Researchers from several Chinese institutions fine-tuned Llama-3.2-11B-Vision-Instruct to improve its ability to solve multimodal reasoning problems by going beyond the direct-response or chain-of-thought (coT) approaches to reason step by step in a structured way. Named LLava-CoT, the new model outperforms its base model and proves better than larger models, including Gemini-1.5-pro, GPT-4o-mini, and Llama-3.2-90B-Vision-Instruct, on a number of benchmarks.
According to the Chinese researchers, one reason why visual language models (VLMs) often hallucinate or produce error is the lack of systematic and structured reasoning:
Specifically, by referring systematic, we mean that the model does not generate a direct reasoning chain but instead engages in multistage reasoning. Structured, on the other hand, refers to the model’s ability to clearly identify the reasoning stage it is in and understand the primary task to be addressed at each stage.
The approach taken by the research authors consists in designing LLaVA-CoT so it reasons through four stages: a summary, where the model summarized the current task; a caption, which is a description of the relevant parts of an image; reasoning, where the model analyzes the question; and conclusion, which provides a final response based on the reasoning stage. In other words, the model first organizes the problem and all known information, then it carries through a detailed thought process, and finally derives a conclusion.
To make this possible, the researchers constructed a specific dataset, LLaVA-o1-100k, by using GPT-4o to generate responses stage by stage. The custom dataset includes data from both general-purpose visual question answer (VQA) datasets as well as science-targeted VQA datasets. They used then the generated dataset to perform a full parameter fine-tuning of Llama-3.2-11B-Vision-Instruct in a supervised approach.
Additionally, LLaVA-CoT uses a novel approach to efficient inference time scaling. Instead of using beam search at the sentence level, they use it at the stage level to generate multiple candidate results at each stage. The best potential result is then selected to continue the generation process at the next stage. According to the authors, using inference time scaling makes it possible for the model to arrive at a concrete answer during the reasoning process and retain it for the final stage. Lacking this, the model could need to make a guess for the final stage, possibly leading to incorrect results.

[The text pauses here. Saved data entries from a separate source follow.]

(** C5.  For blobs with valid extents, each validator succeeds if and only
    if both inputs have exactly 4 axes, agree on the batch count and on
    both spatial extents, and the channel count of the kernel blob
    satisfies the rule of the layer (dense: the square of an odd integer;
    separable: even with an odd half).  On success the output blob has the
    shape of the image blob and the members K, P = (K-1)/2, N, C, H, W are
    set; on any violation the call is fatal with a failed check. *)
Theorem Reshape_validates (io : Blobs Dtype) :
  dims_valid (bottom0 io) -> dims_valid (bottom1 io) ->
  ((inputs_agree pac_channel_rule (bottom0 io) (bottom1 io) <->
    exists L io', CPPLayer_Reshape dzero io = Ok (L, io')) /\
   (~ inputs_agree pac_channel_rule (bottom0 io) (bottom1 io) ->
    exists msg, CPPLayer_Reshape dzero io = Fatal (CheckFailed msg)) /\
   (forall L io', CPPLayer_Reshape dzero io = Ok (L, io') ->
    validated (fun K => K * K) io L io')) /\
  ((inputs_agree sep_channel_rule (bottom0 io) (bottom1 io) <->
    exists L io', SepCPPLayer_Reshape dzero io = Ok (L, io')) /\
   (~ inputs_agree sep_channel_rule (bottom0 io) (bottom1 io) ->
    exists msg, SepCPPLayer_Reshape dzero io = Fatal (CheckFailed msg)) /\
   (forall L io', SepCPPLayer_Reshape dzero io = Ok (L, io') ->
    validated (fun K => 2 * K) io L io')).
Proof.
  intros Hv0 Hv1. split.
  - unfold CPPLayer_Reshape. rewrite inputs_agree_shapes.
    destruct (CPPLayer_Reshape_members_cases (bottom0 io) (bottom1 io))
      as [(N & C & H & W & B & Hs0 & Hs1 & Hacc & ->)|[[msg ->] Hno]];
      cbn [mbind outcome_bind].
    + pose proof (dims_valid_channels _ _ _ _ _ Hv1 Hs1) as HB.
      destruct (CPP_kernel_accepted_square B HB Hacc) as (HK & Hodd & Hsq).
      split; [|split].
      * split; [intros _; eexists _, _; reflexivity|].
        intros _. exists N, C, H, W, B. repeat split; try assumption.
        exists (CPP_kernel_size B). split; [exact Hodd|now symmetry].
      * intros Hnot. exfalso. apply Hnot.
        exists N, C, H, W, B. repeat split; try assumption.
        exists (CPP_kernel_size B). split; [exact Hodd|now symmetry].
      * intros L io' E. inversion E; subst L io'; clear E.
        unfold validated. cbn [top0 bottom0 bottom1 kernel_ padding_ height_
                               width_ batch_num_ channels_].
        rewrite ReshapeLike_shape, Hs1. cbn [nth].
        repeat split; try assumption; [now symmetry|now apply quot_half].
    + assert (Hno' : ~ exists N C H W B,
                shape_ (bottom0 io) = [N; C; H; W] /\
                shape_ (bottom1 io) = [N; B; H; W] /\ pac_channel_rule B).
      { intros (N & C & H & W & B & Hs0 & Hs1 & HR). apply Hno.
        exists N, C, H, W, B. repeat split; try assumption.
        apply CPP_odd_square_accepted; [|exact HR].
        exact (dims_valid_channels _ _ _ _ _ Hv1 Hs1). }
      split; [|split].
      * split; [intros HA; contradiction|intros (L & io' & E); discriminate E].
      * intros _. now exists msg.
      * intros L io' E. discriminate E.
  - unfold SepCPPLayer_Reshape. rewrite inputs_agree_shapes.
    destruct (SepCPPLayer_Reshape_members_cases (bottom0 io) (bottom1 io))
      as [(N & C & H & W & B & Hs0 & Hs1 & Hacc & ->)|[[msg ->] Hno]];
      cbn [mbind outcome_bind].
    + pose proof (dims_valid_channels _ _ _ _ _ Hv1 Hs1) as HB.
      destruct (SepCPP_kernel_accepted_half B ltac:(lia) Hacc) as (HK & Hodd & Hsq).
      split; [|split].
      * split; [intros _; eexists _, _; reflexivity|].
        intros _. exists N, C, H, W, B. repeat split; try assumption;
          apply SepCPP_kernel_accepted_iff; (assumption || lia).
      * intros Hnot. exfalso. apply Hnot.
        exists N, C, H, W, B. repeat split; try assumption;
          apply SepCPP_kernel_accepted_iff; (assumption || lia).
      * intros L io' E. inversion E; subst L io'; clear E.
        unfold validated. cbn [top0 bottom0 bottom1 kernel_ padding_ height_
                               width_ batch_num_ channels_].
        rewrite ReshapeLike_shape, Hs1. cbn [nth].
        repeat split; try assumption; [now symmetry|now apply quot_half].
    + assert (Hno' : ~ exists N C H W B,
                shape_ (bottom0 io) = [N; C; H; W] /\
                shape_ (bottom1 io) = [N; B; H; W] /\ sep_channel_rule B).
      { intros (N & C & H & W & B & Hs0 & Hs1 & HR). apply Hno.
        exists N, C, H, W, B. repeat split; try assumption.
        apply SepCPP_kernel_accepted_iff; [|exact HR].
        pose proof (dims_valid_channels _ _ _ _ _ Hv1 Hs1). lia. }
      split; [|split].
      * split; [intros HA; contradiction|intros (L & io' & E); discriminate E].
      * intros _. now exists msg.
      * intros L io' E. discriminate E.
Qed.

(** C9.  The accelerated forward and backward entry points of the dense
    layer are fatal with the not-implemented error for every layer state,
    every flag vector and every input; no blob is produced. *)
Theorem CPPLayer_gpu_not_implemented (L : LayerState) (pd : list bool)
    (io : Blobs Dtype) :
  CPPLayer_Forward_gpu L io = Fatal NotImplementedYet /\
  CPPLayer_Backward_gpu L pd io = Fatal NotImplementedYet.
Proof. split; reflexivity. Qed.
End Validation.
Definition in_u8 (z : Z) : Prop := (0 <= z <= u8_max)%Z.
Definition in_u16 (z : Z) : Prop := (0 <= z <= u16_max)%Z.
Definition in_u32 (z : Z) : Prop := (0 <= z <= u32_max)%Z.
Definition in_u64 (z : Z) : Prop := (0 <= z <= u64_max)%Z.
Definition in_u128 (z : Z) : Prop := (0 <= z <= u128_max)%Z.

(** [checked_*], [saturating_*] of an unsigned type whose maximum is [m]. *)
Definition checked_add (m a b : Z) : option Z :=
  if (a + b <=? m)%Z then Some (a + b)%Z else None.
Definition checked_sub (a b : Z) : option Z :=
  if (b <=? a)%Z then Some (a - b)%Z else None.
Definition checked_mul (m a b : Z) : option Z :=
  if (a * b <=? m)%Z then Some (a * b)%Z else None.
Definition saturating_add (m a b : Z) : Z := Z.min m (a + b).
Definition saturating_sub (a b : Z) : Z := Z.max 0 (a - b).
Definition saturating_mul (m a b : Z) : Z := Z.min m (a * b).

(** [checked_div], and [div_ceil] by a non-zero divisor. *)
Definition checked_div (a b : Z) : option Z := if (b =? 0)%Z then None else Some (a / b)%Z.
Definition div_ceil (a b : Z) : Z := (if a mod b =? 0 then a / b else a / b + 1)%Z.

(** [a / b] and [a % b], which panic on a zero divisor. *)
Definition div_ {E} (a b : Z) : result E Z := if (b =? 0)%Z then Fault Panic else Ok (a / b)%Z.
Definition rem_ {E} (a b : Z) : result E Z := if (b =? 0)%Z then Fault Panic else Ok (a mod b)%Z.

(** [strict_*]: panic on overflow. *)
Definition strict_add {E} (m a b : Z) : result E Z :=
  match checked_add m a b with Some c => Ok c | None => Fault Overflow end.
Definition strict_sub {E} (a b : Z) : result E Z :=
  match checked_sub a b with Some c => Ok c | None => Fault Overflow end.
Definition strict_mul {E} (m a b : Z) : result E Z :=
  match checked_mul m a b with Some c => Ok c | None => Fault Overflow end.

Stage-level beam search, which is made possible by the structured output design of [LLaVA-CoT], is an effective and powerful approach for inference time scaling.
To assess their approach, the researchers compared LLaVA-CoT performance to both its base model and other models. They found LLaVA-CoT provides notable improvements across general VQA, mathematical reasoning, scientific VQA, and hallucination control tasks in comparison to its base model. Additionally, LLaVA-CoT appears to outperform many open-source models of similar or even larger sizes, such as InternVL2-8B, Ovis1.5-Gemma2-9B, MiniCPM-V2.6-8B, Llama-3.2-90B-Vision-Instruct, and VILA-1.5-40B, as well as closed-source models such as GPT-4o-mini and Gemini-1.5-pro.
LLaVA-Cot is available on Hugging Face, while the LLaVA-o1-100k dataset will be made public in future, say the authors. A Web app is also available which allows to upload an image and start chatting about it.